[Stored items]
.....
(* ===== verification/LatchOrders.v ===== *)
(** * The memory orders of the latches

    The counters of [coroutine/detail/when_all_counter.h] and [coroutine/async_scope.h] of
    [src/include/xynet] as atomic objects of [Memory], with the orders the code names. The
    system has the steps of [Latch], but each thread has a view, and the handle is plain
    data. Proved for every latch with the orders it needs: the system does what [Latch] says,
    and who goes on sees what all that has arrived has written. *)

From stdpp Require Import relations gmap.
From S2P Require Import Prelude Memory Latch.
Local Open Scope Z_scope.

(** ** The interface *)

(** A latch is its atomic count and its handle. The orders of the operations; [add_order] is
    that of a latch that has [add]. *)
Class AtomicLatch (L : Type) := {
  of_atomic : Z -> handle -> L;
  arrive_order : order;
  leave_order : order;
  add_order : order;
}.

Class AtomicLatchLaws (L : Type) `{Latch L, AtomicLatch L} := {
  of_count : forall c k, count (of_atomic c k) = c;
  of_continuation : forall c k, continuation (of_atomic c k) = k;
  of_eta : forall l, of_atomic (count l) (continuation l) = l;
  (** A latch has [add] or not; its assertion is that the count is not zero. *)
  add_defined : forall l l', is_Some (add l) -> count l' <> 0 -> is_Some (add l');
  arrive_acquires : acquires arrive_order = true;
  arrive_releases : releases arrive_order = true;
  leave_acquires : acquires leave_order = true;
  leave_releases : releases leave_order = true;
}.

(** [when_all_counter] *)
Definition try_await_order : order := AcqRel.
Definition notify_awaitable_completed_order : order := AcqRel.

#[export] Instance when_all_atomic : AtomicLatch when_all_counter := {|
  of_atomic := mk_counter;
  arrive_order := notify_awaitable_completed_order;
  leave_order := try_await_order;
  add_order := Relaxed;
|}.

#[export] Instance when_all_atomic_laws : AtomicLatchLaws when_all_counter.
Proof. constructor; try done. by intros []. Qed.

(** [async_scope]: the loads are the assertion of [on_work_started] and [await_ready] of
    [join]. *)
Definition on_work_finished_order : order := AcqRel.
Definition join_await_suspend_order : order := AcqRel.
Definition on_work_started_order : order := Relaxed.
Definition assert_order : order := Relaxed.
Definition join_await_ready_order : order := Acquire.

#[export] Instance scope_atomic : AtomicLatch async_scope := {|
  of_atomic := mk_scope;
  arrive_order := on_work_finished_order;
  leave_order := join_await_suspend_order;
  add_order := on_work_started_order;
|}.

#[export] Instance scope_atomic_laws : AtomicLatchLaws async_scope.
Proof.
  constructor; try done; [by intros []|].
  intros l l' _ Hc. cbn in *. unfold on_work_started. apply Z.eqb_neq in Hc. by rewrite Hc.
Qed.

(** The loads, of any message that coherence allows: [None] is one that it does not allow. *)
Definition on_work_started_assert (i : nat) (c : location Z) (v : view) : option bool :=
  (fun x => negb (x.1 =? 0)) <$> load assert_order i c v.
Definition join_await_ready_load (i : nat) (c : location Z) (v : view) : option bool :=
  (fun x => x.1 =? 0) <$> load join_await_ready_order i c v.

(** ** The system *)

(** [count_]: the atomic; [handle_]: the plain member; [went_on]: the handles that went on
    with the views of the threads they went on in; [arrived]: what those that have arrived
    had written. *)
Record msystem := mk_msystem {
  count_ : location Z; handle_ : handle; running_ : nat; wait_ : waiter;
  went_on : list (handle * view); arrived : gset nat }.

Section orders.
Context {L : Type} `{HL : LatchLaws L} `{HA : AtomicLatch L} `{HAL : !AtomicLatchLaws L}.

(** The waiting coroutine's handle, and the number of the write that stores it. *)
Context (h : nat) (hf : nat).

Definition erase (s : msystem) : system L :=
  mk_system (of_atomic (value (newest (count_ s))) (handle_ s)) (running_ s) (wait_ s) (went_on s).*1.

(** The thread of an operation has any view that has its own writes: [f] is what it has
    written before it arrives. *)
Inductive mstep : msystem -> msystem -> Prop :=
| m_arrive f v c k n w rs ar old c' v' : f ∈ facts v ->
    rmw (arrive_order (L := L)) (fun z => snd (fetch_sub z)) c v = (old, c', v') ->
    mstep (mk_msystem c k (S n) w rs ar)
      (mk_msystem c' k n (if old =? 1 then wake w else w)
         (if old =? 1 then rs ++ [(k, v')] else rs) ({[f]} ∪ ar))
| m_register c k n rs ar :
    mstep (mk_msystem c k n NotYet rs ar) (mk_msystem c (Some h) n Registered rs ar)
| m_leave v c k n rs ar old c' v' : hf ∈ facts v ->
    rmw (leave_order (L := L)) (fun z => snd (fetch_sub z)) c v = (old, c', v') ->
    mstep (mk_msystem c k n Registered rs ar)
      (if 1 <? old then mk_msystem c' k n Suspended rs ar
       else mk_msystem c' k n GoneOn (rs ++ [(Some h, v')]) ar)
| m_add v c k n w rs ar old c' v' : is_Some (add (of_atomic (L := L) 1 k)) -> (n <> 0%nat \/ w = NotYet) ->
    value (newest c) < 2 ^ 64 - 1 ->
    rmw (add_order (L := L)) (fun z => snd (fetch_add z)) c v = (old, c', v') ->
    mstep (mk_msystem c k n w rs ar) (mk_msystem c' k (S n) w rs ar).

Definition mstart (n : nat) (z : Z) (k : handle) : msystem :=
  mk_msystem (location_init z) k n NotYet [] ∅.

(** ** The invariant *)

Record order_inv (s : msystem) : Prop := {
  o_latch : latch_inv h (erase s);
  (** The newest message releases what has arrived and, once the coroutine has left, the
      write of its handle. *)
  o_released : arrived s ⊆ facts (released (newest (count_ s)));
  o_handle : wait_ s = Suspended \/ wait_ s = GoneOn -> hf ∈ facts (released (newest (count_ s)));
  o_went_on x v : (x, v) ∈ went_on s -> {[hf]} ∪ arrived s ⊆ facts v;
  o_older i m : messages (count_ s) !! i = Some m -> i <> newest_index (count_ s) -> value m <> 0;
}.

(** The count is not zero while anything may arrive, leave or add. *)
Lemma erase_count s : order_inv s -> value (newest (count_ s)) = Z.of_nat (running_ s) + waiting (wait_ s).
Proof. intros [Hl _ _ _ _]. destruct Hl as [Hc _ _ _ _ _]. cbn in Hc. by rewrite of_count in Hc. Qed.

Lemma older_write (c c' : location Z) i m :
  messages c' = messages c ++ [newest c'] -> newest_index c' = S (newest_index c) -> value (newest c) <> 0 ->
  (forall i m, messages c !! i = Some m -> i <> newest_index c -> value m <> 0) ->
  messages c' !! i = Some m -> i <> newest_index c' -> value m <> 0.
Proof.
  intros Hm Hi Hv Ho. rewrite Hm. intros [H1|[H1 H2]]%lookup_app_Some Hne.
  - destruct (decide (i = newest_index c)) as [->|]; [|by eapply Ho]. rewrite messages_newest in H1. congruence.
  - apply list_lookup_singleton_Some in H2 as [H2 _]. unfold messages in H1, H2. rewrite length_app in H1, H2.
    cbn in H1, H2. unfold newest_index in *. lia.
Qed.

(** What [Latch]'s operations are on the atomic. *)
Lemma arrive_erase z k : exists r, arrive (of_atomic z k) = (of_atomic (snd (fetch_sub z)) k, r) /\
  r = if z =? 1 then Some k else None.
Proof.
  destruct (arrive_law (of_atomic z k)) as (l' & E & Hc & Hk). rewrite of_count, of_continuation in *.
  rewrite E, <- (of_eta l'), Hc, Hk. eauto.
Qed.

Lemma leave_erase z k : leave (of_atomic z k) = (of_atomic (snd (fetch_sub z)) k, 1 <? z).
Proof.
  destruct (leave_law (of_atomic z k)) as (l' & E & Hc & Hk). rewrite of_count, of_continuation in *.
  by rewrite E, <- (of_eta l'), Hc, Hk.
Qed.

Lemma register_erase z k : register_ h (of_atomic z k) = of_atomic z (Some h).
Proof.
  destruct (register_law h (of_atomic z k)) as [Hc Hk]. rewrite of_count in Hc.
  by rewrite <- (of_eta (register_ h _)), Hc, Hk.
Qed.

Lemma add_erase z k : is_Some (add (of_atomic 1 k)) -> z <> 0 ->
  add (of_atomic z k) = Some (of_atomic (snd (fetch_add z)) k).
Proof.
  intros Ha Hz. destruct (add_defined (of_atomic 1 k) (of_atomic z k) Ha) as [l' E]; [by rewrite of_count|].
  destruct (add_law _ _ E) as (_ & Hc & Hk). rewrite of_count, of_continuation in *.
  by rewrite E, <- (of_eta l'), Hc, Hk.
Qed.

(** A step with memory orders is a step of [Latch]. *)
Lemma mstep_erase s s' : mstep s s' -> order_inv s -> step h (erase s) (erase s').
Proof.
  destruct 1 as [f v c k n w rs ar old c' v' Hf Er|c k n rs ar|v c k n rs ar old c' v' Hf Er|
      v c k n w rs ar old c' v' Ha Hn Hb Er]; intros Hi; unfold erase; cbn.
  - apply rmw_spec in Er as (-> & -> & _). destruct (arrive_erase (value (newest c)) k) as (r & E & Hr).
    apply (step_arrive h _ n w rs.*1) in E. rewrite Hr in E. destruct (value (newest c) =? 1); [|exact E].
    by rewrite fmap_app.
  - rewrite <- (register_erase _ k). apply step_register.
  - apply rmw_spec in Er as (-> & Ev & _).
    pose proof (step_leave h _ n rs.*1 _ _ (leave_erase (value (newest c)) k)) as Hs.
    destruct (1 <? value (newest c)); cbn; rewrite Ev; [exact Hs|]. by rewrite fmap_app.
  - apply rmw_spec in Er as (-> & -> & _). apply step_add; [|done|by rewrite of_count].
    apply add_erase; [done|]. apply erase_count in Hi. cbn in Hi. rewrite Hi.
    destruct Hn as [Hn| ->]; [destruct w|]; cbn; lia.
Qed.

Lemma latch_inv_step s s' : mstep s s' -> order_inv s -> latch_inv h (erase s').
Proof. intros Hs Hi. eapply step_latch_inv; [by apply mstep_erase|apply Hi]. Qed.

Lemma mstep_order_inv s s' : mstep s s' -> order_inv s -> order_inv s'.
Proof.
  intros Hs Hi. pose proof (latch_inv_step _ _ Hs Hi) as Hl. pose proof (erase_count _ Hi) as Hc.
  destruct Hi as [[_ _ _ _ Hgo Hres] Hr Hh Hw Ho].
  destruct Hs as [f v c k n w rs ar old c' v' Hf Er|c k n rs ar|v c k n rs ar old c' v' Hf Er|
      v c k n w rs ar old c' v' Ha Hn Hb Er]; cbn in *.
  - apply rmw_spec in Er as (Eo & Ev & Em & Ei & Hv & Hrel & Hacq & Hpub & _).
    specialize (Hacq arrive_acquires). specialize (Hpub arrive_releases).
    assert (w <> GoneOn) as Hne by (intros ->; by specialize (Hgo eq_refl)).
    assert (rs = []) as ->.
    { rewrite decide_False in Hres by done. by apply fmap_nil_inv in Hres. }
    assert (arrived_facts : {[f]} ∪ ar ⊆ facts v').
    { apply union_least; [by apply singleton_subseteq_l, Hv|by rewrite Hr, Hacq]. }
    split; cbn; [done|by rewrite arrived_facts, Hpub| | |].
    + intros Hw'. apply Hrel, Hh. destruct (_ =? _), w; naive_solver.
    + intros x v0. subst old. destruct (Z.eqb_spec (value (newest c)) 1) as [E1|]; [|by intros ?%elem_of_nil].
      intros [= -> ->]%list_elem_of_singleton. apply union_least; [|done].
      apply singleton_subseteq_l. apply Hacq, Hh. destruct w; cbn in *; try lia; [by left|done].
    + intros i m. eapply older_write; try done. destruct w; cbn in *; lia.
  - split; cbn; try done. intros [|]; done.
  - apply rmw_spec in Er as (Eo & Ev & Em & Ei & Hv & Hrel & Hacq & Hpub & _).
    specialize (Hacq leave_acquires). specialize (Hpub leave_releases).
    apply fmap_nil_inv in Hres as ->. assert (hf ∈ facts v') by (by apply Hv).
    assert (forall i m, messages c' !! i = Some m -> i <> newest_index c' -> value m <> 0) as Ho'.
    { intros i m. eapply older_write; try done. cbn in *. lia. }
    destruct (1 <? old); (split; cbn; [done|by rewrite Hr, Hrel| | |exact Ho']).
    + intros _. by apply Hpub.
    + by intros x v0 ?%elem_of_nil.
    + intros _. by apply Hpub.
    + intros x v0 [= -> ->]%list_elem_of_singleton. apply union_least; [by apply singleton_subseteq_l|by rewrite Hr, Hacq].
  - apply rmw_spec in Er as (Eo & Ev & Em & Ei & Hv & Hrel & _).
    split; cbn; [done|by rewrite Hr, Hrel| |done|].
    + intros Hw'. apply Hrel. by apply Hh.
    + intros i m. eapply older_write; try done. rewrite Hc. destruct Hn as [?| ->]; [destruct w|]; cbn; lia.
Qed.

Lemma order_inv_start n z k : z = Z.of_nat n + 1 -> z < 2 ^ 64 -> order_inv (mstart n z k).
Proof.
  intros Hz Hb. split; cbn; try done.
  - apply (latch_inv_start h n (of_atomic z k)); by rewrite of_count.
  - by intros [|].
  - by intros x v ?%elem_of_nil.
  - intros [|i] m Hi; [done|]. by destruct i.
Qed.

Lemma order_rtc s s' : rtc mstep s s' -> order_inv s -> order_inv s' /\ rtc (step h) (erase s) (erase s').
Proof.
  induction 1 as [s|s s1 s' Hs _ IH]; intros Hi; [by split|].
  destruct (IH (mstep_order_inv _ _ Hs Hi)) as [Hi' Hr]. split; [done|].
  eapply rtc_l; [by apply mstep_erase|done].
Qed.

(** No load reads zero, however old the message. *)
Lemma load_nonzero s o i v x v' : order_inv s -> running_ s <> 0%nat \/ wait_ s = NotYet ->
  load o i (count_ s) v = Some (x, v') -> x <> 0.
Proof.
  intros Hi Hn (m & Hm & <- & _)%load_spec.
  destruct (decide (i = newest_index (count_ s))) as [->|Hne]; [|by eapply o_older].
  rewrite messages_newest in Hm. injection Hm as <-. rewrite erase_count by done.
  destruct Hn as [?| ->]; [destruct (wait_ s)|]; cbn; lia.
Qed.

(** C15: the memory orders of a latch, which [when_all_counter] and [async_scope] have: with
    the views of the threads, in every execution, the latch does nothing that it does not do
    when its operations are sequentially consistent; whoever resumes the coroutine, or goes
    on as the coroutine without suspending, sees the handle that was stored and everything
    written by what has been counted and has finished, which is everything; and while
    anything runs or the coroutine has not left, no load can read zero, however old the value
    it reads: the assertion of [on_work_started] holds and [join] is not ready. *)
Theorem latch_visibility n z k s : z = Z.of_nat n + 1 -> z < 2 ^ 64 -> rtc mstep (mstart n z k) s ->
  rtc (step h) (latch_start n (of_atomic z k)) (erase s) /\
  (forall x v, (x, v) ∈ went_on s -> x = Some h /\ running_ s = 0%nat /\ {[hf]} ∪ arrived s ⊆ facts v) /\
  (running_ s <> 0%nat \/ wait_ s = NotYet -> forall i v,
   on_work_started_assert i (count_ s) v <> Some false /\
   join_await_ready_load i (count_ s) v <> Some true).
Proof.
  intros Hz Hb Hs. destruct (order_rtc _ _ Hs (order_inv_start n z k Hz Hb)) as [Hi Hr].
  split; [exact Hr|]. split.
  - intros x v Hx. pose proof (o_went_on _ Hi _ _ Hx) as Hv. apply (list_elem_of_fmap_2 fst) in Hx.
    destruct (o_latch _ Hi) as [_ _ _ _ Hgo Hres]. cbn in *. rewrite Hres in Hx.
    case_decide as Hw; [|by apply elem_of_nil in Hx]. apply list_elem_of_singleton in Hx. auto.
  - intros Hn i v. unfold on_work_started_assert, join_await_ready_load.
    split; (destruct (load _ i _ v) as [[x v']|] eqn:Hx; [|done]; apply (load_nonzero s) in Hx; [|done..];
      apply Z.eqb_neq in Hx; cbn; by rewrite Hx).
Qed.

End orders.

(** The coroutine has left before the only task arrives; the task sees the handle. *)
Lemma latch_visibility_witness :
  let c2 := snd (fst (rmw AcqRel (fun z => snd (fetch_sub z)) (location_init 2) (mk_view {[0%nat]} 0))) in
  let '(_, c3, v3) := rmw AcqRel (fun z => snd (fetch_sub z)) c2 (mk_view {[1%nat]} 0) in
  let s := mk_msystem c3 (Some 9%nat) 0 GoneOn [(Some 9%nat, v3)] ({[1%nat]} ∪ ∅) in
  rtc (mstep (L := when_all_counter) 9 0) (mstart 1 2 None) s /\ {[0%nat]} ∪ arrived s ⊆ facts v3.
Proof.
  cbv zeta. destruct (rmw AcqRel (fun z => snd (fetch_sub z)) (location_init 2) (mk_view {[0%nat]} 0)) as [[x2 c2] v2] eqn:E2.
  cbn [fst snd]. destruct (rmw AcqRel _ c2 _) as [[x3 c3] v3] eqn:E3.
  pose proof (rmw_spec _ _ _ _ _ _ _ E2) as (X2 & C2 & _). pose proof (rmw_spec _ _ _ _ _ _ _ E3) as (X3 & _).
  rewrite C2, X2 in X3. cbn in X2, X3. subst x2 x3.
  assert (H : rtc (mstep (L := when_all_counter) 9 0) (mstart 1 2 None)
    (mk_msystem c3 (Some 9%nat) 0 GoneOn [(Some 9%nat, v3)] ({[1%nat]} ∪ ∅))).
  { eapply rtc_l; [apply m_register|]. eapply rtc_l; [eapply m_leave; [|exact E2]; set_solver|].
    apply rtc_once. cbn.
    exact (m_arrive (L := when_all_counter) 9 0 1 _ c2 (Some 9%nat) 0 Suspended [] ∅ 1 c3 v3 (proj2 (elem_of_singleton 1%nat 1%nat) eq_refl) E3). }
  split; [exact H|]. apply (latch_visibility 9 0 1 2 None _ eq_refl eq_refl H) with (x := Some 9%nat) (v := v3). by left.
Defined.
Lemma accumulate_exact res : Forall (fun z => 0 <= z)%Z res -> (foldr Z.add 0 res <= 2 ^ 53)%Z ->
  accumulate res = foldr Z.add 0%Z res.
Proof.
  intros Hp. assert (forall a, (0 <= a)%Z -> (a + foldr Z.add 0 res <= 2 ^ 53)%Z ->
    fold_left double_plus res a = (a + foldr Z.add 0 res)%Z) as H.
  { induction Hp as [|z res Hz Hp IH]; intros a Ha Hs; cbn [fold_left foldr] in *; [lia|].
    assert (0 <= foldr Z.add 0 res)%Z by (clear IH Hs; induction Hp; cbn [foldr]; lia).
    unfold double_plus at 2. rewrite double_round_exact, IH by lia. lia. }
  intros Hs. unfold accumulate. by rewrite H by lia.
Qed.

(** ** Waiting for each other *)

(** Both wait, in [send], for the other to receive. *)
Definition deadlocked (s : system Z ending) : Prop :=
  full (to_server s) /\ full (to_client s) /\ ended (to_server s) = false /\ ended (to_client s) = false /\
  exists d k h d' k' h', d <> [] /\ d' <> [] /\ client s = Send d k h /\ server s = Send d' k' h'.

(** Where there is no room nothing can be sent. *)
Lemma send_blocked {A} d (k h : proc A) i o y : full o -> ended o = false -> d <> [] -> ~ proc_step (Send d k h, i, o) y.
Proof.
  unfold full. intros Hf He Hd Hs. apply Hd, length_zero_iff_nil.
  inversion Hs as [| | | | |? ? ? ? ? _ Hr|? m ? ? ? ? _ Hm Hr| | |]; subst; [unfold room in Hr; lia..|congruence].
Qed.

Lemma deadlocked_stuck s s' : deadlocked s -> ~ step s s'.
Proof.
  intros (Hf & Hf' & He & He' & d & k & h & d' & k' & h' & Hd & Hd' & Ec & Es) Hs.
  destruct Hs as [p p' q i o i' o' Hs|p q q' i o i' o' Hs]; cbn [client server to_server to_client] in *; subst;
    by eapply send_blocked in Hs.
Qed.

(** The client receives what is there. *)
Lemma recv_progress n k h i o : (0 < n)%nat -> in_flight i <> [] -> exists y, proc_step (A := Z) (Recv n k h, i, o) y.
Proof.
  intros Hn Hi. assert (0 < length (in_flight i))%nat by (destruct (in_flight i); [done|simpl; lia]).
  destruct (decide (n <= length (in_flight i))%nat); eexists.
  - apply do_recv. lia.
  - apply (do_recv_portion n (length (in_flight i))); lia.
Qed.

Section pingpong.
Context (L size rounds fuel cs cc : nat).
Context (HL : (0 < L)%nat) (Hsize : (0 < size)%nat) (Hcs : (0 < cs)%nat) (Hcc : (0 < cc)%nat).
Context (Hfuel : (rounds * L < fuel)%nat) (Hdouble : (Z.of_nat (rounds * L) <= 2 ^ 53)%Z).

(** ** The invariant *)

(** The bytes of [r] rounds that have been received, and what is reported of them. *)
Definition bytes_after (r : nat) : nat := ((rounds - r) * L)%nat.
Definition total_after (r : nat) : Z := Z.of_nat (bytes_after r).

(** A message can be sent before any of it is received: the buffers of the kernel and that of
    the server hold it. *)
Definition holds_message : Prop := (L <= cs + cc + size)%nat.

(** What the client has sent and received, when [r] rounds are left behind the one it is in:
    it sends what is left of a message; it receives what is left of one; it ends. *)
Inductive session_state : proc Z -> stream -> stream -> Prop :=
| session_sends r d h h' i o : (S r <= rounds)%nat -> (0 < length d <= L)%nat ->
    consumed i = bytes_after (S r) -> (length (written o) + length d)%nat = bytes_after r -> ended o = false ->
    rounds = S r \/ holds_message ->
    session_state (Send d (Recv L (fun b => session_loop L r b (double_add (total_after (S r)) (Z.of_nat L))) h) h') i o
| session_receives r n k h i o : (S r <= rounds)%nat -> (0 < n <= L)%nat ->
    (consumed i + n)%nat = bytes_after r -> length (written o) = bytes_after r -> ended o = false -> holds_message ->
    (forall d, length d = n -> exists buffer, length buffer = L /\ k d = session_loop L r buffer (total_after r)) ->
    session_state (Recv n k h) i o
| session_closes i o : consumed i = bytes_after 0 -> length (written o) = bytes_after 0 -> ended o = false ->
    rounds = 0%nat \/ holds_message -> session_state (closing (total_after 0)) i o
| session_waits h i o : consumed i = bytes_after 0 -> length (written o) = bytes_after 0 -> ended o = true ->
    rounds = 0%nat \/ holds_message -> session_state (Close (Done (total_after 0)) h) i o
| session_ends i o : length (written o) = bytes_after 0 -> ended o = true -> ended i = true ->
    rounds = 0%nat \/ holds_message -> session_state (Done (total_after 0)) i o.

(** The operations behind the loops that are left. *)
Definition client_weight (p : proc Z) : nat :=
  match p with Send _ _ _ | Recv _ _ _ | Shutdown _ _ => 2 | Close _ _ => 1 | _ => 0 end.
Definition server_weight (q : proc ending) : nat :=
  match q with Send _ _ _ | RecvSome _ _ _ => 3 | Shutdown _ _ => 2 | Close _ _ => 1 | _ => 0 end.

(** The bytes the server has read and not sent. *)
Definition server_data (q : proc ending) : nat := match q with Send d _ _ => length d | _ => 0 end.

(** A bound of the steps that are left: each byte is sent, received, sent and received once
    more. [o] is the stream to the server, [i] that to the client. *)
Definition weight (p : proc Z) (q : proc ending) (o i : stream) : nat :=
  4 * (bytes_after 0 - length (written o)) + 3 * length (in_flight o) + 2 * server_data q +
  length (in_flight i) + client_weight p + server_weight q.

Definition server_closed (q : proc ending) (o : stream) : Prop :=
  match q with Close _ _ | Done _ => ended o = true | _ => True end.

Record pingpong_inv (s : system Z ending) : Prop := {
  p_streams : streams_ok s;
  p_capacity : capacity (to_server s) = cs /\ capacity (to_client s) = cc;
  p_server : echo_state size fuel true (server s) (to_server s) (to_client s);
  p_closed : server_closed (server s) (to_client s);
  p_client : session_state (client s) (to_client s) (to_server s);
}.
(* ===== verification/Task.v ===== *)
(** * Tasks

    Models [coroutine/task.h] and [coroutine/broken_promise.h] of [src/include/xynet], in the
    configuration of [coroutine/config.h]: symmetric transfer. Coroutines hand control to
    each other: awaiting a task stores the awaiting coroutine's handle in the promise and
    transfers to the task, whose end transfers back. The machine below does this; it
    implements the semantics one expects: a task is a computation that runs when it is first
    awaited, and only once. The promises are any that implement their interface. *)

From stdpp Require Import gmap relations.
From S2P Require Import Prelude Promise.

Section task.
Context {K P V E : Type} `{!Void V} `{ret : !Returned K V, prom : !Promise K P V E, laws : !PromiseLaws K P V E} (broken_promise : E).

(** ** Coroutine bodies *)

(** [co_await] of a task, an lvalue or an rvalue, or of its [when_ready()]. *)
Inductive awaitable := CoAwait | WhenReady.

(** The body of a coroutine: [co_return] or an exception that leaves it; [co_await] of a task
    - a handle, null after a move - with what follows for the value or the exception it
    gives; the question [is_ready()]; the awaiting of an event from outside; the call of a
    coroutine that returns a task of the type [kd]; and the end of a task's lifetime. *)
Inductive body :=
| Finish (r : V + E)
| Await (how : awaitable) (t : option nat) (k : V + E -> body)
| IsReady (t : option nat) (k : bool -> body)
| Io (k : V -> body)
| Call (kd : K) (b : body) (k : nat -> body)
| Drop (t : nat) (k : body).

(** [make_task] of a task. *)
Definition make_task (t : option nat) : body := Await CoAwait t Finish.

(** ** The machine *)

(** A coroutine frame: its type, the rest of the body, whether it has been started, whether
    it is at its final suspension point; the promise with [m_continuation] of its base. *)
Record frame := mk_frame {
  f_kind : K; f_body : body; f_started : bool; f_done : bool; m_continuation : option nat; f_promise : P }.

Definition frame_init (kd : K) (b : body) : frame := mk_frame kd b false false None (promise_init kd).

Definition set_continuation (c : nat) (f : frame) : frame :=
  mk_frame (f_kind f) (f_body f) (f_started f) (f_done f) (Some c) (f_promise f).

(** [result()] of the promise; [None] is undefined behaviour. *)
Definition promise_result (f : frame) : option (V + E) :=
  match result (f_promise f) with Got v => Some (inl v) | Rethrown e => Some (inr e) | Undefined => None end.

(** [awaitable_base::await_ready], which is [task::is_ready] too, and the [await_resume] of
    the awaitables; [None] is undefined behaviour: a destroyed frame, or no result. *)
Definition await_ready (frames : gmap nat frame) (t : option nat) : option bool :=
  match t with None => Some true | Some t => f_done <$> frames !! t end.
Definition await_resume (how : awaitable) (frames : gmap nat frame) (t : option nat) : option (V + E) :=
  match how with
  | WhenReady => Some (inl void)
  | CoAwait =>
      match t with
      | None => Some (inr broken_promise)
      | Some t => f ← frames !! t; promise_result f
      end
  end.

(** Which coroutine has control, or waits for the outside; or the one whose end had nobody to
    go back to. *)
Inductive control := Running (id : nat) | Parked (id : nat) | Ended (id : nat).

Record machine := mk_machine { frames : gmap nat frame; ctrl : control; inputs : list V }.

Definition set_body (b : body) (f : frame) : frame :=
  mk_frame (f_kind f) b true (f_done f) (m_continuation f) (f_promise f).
.....
[Task prompt]
From the data above, reproduce word for word the lines running from the line with "V + E -> body)" to the line with "Definition set_continuation (c", ends included.

[Completed task]
| Await (how : awaitable) (t : option nat) (k : V + E -> body)
| IsReady (t : option nat) (k : bool -> body)
| Io (k : V -> body)
| Call (kd : K) (b : body) (k : nat -> body)
| Drop (t : nat) (k : body).

(** [make_task] of a task. *)
Definition make_task (t : option nat) : body := Await CoAwait t Finish.

(** ** The machine *)

(** A coroutine frame: its type, the rest of the body, whether it has been started, whether
    it is at its final suspension point; the promise with [m_continuation] of its base. *)
Record frame := mk_frame {
  f_kind : K; f_body : body; f_started : bool; f_done : bool; m_continuation : option nat; f_promise : P }.

Definition frame_init (kd : K) (b : body) : frame := mk_frame kd b false false None (promise_init kd).

Definition set_continuation (c : nat) (f : frame) : frame :=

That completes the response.